Palavras-chave: Pesquisa de campo. Cultura de pesquisa. Metodologia científica. Ensino jurídico. Pesquisa jurídica.
WHY THE STUDIES ON LAW DO NOT PRESENT A CULTURE OF FIELD RESEARCH IN BRAZIL?
ABSTRACT
Science does not develop only by the confirmation of hypothesis, but also by its falseabilities. Despite the importance of field research as a capable mean to test hypothesis, to contrast beliefs and evidences and to burst the knowledge, in Law, researches are usually limited to bibliography. This study aims to map the main factors that contribute to the maintenance of this framework, presenting hypothesis that will demand be tested by future researches designed to check their validity, for enhancing the present diagnosis.

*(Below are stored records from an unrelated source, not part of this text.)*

(* ===== verification/Weierstrass.v ===== *)
(** The affine formulas of a curve [y^2 = x^3 + a x + b] over any commutative ring, for the
    two curve modules of crates/refineid-lib-core/src/crypto: a line through a point of
    the curve meets it again where the formulas of the chord and of the tangent say. *)

From Stdlib Require Import Ring.
From S2P Require Import Prelude.

Section weierstrass.
Context {R : Type} {rO rI : R} {radd rmul rsub : R → R → R} {ropp : R → R} {req : R → R → Prop}.
Context `{!Equivalence req}.
Context (Rth : ring_theory rO rI radd rmul rsub ropp req) (Rext : ring_eq_ext radd rmul ropp req).

#[local] Instance radd_proper : Proper (req ==> req ==> req) radd := Radd_ext Rext.
#[local] Instance rmul_proper : Proper (req ==> req ==> req) rmul := Rmul_ext Rext.
#[local] Instance ropp_proper : Proper (req ==> req) ropp := Ropp_ext Rext.
#[local] Instance rsub_proper : Proper (req ==> req ==> req) rsub.
Proof. intros x x' Hx y y' Hy. rewrite !(Rsub_def Rth). by rewrite Hx, Hy. Qed.

Add Ring weierstrass_ring : Rth (setoid (_ : Equivalence req) Rext).
#[local] Infix "≡r" := req (at level 70).
#[local] Infix "+r" := radd (at level 50, left associativity).
#[local] Infix "-r" := rsub (at level 50, left associativity).
#[local] Infix "*r" := rmul (at level 40, left associativity).

Definition weierstrass (a b x y : R) : Prop := y *r y ≡r x *r x *r x +r a *r x +r b.

(** The line of slope [l] through [(x1, y1)] meets the curve a third time at
    [l^2 - x1 - x2] when it meets it at [x2]: the cubic less the square of the line is
    [(X-x1)(X-x2)(X-x3)] and a remainder that vanishes. *)
Lemma third_point a b x1 y1 x2 l :
  weierstrass a b x1 y1 →
  x1 *r x1 +r x1 *r x2 +r x2 *r x2 +r a -r l *r l *r (x2 -r x1) -r (l *r y1 +r l *r y1) ≡r rO →
  let x3 := l *r l -r x1 -r x2 in weierstrass a b x3 (l *r (x1 -r x3) -r y1).
Proof.
  unfold weierstrass. intros H1 Hc. cbv zeta.
  set (c1 := x1 *r x1 +r x1 *r x2 +r x2 *r x2 +r a -r l *r l *r (x2 -r x1) -r (l *r y1 +r l *r y1)) in *.
  set (x3 := l *r l -r x1 -r x2).
  transitivity (x3 *r x3 *r x3 +r a *r x3 +r b -r c1 *r (x3 -r x1) -r (x1 *r x1 *r x1 +r a *r x1 +r b -r y1 *r y1)).
  { subst c1 x3. ring. }
  rewrite Hc, H1. ring.
Qed.

(** The chord, of a slope [l] between points whose distance has the inverse [i]. *)
Lemma chord a b x1 y1 x2 y2 l i :
  weierstrass a b x1 y1 → weierstrass a b x2 y2 → i *r (x2 -r x1) ≡r rI → l *r (x2 -r x1) ≡r y2 -r y1 →
  let x3 := l *r l -r x1 -r x2 in weierstrass a b x3 (l *r (x1 -r x3) -r y1).
Proof.
  intros H1 H2 Hi Hl. apply third_point; [done|]. unfold weierstrass in H1, H2.
  set (c1 := x1 *r x1 +r x1 *r x2 +r x2 *r x2 +r a -r l *r l *r (x2 -r x1) -r (l *r y1 +r l *r y1)).
  assert (c1 *r (x2 -r x1) ≡r rO) as Hc.
  { transitivity ((x2 *r x2 *r x2 +r a *r x2 +r b) -r (x1 *r x1 *r x1 +r a *r x1 +r b)
      -r (l *r (x2 -r x1)) *r (l *r (x2 -r x1)) -r (l *r (x2 -r x1) *r y1 +r l *r (x2 -r x1) *r y1)); [subst c1; ring|].
    rewrite Hl, <- H1, <- H2. ring. }
  transitivity (c1 *r (i *r (x2 -r x1))); [rewrite Hi; ring|].
  transitivity (i *r (c1 *r (x2 -r x1))); [ring|]. rewrite Hc. ring.
Qed.

(** The tangent, of a slope [l]. *)
Lemma tangent a b x y l :
  weierstrass a b x y → l *r (y +r y) ≡r x *r x +r x *r x +r x *r x +r a →
  let x3 := l *r l -r x -r x in weierstrass a b x3 (l *r (x -r x3) -r y).
Proof.
  intros H1 Hl. apply third_point; [done|].
  transitivity (x *r x +r x *r x +r x *r x +r a -r l *r (y +r y)); [ring|]. rewrite Hl. ring.
Qed.
End weierstrass.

The work was based on induction, from participatory and non-participatory observations of papers produced in Law, in Brazil, developing the perception that the Brazilian legal investigation is still largely confined to bibliographical research, while field research remain an exception. Understanding that the low incidence of field research is an important hindrance to the maturation of legal investigation in Brazil, it is sought to explore hypotheses capable of clarifying some of the factors that have kept juridical researchers out from field quests. As the reflections developed here are inductive-hypothetical, in nature, their explanatory potential must be submitted to the community of researchers interested in retrieving them later, in order to submit such hypotheses to the necessary tests of the deductive path, either to confirm them, or to falsify them. By way of provisional conclusions, the following are pointed out in particular: (i) the appropriation by the Academy of a logic inherent in forensic environment, with legal research becoming a sort of "research-advocacy", whereby a portion of research would be so contaminated by the confirmation bias that researchers would avoid going to the field not to incur the risk of facing results that could frustrate their expectations and ideological preferences; (ii) the dissemination of a model of legal education unsuited to debate, questioning and criticism would forge an academic environment strongly impacted by the mere reproduction of authoritative arguments, to the detriment of critical, autonomous and investigative spirit that underlies an authentic field research.
Keywords: Field Research. Research Culture. Scientific Methodology. Law Teaching. Juridical Research.